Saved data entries
┄┄┄┄┄┄
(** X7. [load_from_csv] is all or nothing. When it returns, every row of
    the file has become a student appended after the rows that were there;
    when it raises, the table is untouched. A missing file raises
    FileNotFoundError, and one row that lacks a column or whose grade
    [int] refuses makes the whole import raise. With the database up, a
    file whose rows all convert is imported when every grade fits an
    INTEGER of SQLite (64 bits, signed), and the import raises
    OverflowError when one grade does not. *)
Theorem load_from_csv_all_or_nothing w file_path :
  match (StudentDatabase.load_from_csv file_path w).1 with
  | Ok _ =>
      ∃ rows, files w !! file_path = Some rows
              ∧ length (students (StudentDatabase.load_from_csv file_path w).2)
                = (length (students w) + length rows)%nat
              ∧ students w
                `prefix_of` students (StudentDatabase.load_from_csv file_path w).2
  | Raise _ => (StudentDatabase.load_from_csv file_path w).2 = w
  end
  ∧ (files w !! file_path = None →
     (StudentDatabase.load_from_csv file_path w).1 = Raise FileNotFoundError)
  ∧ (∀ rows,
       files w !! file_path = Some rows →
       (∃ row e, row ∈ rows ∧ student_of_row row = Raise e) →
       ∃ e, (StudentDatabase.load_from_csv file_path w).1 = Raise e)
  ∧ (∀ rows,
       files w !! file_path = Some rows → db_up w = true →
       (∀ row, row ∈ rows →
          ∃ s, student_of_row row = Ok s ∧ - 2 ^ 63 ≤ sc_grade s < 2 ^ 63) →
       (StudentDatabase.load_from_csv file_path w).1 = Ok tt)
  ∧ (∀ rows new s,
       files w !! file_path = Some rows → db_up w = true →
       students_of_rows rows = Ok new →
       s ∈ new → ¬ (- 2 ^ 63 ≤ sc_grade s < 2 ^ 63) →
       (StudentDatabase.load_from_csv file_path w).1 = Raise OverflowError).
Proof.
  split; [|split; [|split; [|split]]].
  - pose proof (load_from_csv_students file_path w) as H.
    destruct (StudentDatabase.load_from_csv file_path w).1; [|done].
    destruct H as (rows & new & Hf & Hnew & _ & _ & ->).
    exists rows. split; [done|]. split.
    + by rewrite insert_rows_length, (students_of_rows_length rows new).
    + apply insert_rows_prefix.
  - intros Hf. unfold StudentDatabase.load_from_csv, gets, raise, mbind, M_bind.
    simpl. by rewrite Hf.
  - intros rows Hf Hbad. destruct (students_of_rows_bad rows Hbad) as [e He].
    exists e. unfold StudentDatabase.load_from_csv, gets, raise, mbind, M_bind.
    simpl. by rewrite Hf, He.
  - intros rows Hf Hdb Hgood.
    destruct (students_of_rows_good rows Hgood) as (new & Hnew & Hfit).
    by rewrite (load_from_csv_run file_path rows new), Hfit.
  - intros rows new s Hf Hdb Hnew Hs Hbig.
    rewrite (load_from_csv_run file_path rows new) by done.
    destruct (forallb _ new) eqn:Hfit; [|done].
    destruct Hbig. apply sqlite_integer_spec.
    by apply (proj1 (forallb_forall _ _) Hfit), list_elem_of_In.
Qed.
┄┄┄┄┄┄
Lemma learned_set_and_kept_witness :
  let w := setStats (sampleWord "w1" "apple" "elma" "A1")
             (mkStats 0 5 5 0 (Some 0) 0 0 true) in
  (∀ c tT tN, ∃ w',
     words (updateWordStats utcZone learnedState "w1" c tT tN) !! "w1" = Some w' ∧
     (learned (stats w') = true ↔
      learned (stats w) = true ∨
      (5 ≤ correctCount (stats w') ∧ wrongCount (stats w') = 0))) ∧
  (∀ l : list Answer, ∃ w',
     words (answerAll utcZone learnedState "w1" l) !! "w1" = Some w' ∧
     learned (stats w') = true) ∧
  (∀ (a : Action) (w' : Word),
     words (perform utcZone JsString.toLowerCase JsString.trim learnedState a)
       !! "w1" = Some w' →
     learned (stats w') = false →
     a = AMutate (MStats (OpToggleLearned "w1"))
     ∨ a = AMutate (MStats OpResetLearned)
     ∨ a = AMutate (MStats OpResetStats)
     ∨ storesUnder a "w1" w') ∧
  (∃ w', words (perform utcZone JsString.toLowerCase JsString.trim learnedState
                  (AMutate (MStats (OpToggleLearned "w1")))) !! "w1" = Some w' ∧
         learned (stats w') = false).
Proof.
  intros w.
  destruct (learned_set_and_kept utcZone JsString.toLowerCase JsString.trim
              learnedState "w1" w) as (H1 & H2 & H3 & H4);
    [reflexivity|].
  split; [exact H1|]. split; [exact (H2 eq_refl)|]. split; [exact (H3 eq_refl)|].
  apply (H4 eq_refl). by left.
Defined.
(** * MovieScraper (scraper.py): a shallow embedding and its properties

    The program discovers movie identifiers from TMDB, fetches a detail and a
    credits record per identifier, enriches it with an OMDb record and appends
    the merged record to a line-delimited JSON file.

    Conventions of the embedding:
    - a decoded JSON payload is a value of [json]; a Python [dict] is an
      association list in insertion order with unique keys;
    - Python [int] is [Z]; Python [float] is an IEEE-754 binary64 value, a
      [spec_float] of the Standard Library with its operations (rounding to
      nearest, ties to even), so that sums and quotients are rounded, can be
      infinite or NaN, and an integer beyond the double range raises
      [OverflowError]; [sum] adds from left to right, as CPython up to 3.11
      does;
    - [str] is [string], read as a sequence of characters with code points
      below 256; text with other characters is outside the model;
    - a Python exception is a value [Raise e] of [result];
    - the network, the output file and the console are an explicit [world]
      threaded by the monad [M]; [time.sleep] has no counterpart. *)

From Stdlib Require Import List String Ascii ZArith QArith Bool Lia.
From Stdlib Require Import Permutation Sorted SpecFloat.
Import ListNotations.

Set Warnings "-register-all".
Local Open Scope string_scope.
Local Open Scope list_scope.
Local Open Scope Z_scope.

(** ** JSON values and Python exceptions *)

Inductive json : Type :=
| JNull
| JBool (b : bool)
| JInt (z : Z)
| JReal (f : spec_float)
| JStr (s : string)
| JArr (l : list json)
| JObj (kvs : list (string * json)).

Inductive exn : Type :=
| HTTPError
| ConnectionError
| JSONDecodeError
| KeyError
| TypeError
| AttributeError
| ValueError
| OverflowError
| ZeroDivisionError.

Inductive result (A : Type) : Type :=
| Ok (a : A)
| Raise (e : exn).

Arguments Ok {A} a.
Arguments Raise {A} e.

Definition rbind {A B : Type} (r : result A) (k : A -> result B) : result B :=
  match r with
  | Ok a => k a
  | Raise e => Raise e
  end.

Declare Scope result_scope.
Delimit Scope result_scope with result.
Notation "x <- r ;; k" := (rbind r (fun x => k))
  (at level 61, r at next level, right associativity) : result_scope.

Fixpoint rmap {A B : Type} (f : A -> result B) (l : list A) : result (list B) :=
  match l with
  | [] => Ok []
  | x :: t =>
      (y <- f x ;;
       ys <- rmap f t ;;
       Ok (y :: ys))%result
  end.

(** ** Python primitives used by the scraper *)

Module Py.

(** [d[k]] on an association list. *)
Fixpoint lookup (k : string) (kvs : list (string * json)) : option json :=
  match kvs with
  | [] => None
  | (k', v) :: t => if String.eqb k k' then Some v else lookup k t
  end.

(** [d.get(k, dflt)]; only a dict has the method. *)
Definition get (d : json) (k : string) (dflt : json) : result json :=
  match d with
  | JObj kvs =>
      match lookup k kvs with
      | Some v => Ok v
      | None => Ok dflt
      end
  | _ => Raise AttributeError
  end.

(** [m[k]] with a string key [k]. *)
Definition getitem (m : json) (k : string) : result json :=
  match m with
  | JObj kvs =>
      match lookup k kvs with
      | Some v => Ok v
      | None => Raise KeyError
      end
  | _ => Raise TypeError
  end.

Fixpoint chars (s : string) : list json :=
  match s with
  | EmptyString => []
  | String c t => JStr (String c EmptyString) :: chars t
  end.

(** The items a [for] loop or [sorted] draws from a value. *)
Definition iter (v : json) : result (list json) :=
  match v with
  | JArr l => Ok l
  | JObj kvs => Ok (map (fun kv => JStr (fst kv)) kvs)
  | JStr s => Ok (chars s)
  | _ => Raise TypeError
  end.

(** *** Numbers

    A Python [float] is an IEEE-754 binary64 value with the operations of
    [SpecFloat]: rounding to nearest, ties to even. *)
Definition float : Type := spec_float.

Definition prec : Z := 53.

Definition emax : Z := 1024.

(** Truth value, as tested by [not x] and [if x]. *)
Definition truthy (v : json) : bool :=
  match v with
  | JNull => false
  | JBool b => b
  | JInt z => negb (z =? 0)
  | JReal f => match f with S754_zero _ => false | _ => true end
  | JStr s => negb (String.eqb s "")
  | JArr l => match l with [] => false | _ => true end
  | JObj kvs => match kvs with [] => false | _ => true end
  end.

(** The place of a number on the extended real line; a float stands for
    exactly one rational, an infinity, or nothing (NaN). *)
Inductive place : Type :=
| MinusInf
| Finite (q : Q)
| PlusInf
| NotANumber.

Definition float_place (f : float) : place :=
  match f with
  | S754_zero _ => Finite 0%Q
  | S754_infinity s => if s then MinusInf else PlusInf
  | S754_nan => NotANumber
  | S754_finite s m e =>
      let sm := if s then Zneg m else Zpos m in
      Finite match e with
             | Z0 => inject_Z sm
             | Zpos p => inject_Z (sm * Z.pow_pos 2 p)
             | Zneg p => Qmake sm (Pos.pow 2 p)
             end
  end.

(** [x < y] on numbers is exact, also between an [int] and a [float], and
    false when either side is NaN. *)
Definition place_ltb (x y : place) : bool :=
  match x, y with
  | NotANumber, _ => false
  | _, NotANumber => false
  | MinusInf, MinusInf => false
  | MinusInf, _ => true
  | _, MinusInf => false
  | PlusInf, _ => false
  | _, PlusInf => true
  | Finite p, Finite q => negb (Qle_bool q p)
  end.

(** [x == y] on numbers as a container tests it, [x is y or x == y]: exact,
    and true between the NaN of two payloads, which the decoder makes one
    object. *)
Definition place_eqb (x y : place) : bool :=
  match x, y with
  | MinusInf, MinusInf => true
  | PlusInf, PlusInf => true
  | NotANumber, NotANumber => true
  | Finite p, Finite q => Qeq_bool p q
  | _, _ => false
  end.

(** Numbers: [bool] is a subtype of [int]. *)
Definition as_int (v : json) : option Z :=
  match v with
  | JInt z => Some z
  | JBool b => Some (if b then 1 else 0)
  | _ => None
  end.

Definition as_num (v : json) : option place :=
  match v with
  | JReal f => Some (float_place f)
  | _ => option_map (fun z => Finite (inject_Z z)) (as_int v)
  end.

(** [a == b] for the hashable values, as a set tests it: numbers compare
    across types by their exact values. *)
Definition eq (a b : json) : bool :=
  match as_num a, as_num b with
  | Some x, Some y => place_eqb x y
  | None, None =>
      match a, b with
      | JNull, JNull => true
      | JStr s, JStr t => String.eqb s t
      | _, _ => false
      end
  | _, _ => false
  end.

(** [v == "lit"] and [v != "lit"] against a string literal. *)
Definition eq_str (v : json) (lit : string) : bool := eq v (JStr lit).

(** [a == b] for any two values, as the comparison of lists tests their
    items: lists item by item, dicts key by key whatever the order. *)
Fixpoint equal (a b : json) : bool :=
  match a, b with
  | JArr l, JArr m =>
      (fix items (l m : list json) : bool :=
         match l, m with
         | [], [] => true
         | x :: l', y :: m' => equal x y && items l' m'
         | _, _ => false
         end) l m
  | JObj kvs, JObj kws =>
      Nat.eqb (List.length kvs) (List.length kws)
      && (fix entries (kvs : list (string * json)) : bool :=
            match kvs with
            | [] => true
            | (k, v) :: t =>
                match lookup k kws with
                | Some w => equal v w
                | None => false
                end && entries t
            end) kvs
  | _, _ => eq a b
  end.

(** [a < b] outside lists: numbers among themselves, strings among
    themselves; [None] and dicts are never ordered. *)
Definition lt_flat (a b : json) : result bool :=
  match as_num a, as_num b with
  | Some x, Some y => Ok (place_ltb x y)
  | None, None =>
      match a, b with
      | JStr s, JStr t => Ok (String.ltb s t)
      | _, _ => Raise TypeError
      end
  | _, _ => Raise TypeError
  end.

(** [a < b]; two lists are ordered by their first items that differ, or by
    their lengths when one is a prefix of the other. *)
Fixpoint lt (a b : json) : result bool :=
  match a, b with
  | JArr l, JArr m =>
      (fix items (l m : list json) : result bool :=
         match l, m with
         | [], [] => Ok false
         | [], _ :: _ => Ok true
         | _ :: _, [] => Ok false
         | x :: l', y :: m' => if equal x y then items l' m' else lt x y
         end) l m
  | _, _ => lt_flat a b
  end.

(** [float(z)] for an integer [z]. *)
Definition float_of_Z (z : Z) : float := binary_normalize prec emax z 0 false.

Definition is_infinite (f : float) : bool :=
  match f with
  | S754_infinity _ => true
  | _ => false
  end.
┄┄┄┄┄┄
Return exactly the lines above from the line that has "(** *** Numbers" through the line that has "(** Truth value, as", inclusive, and nothing else.

● **EXPECTED ANSWER**:
(** *** Numbers

    A Python [float] is an IEEE-754 binary64 value with the operations of
    [SpecFloat]: rounding to nearest, ties to even. *)
Definition float : Type := spec_float.

Definition prec : Z := 53.

Definition emax : Z := 1024.

(** Truth value, as tested by [not x] and [if x]. *)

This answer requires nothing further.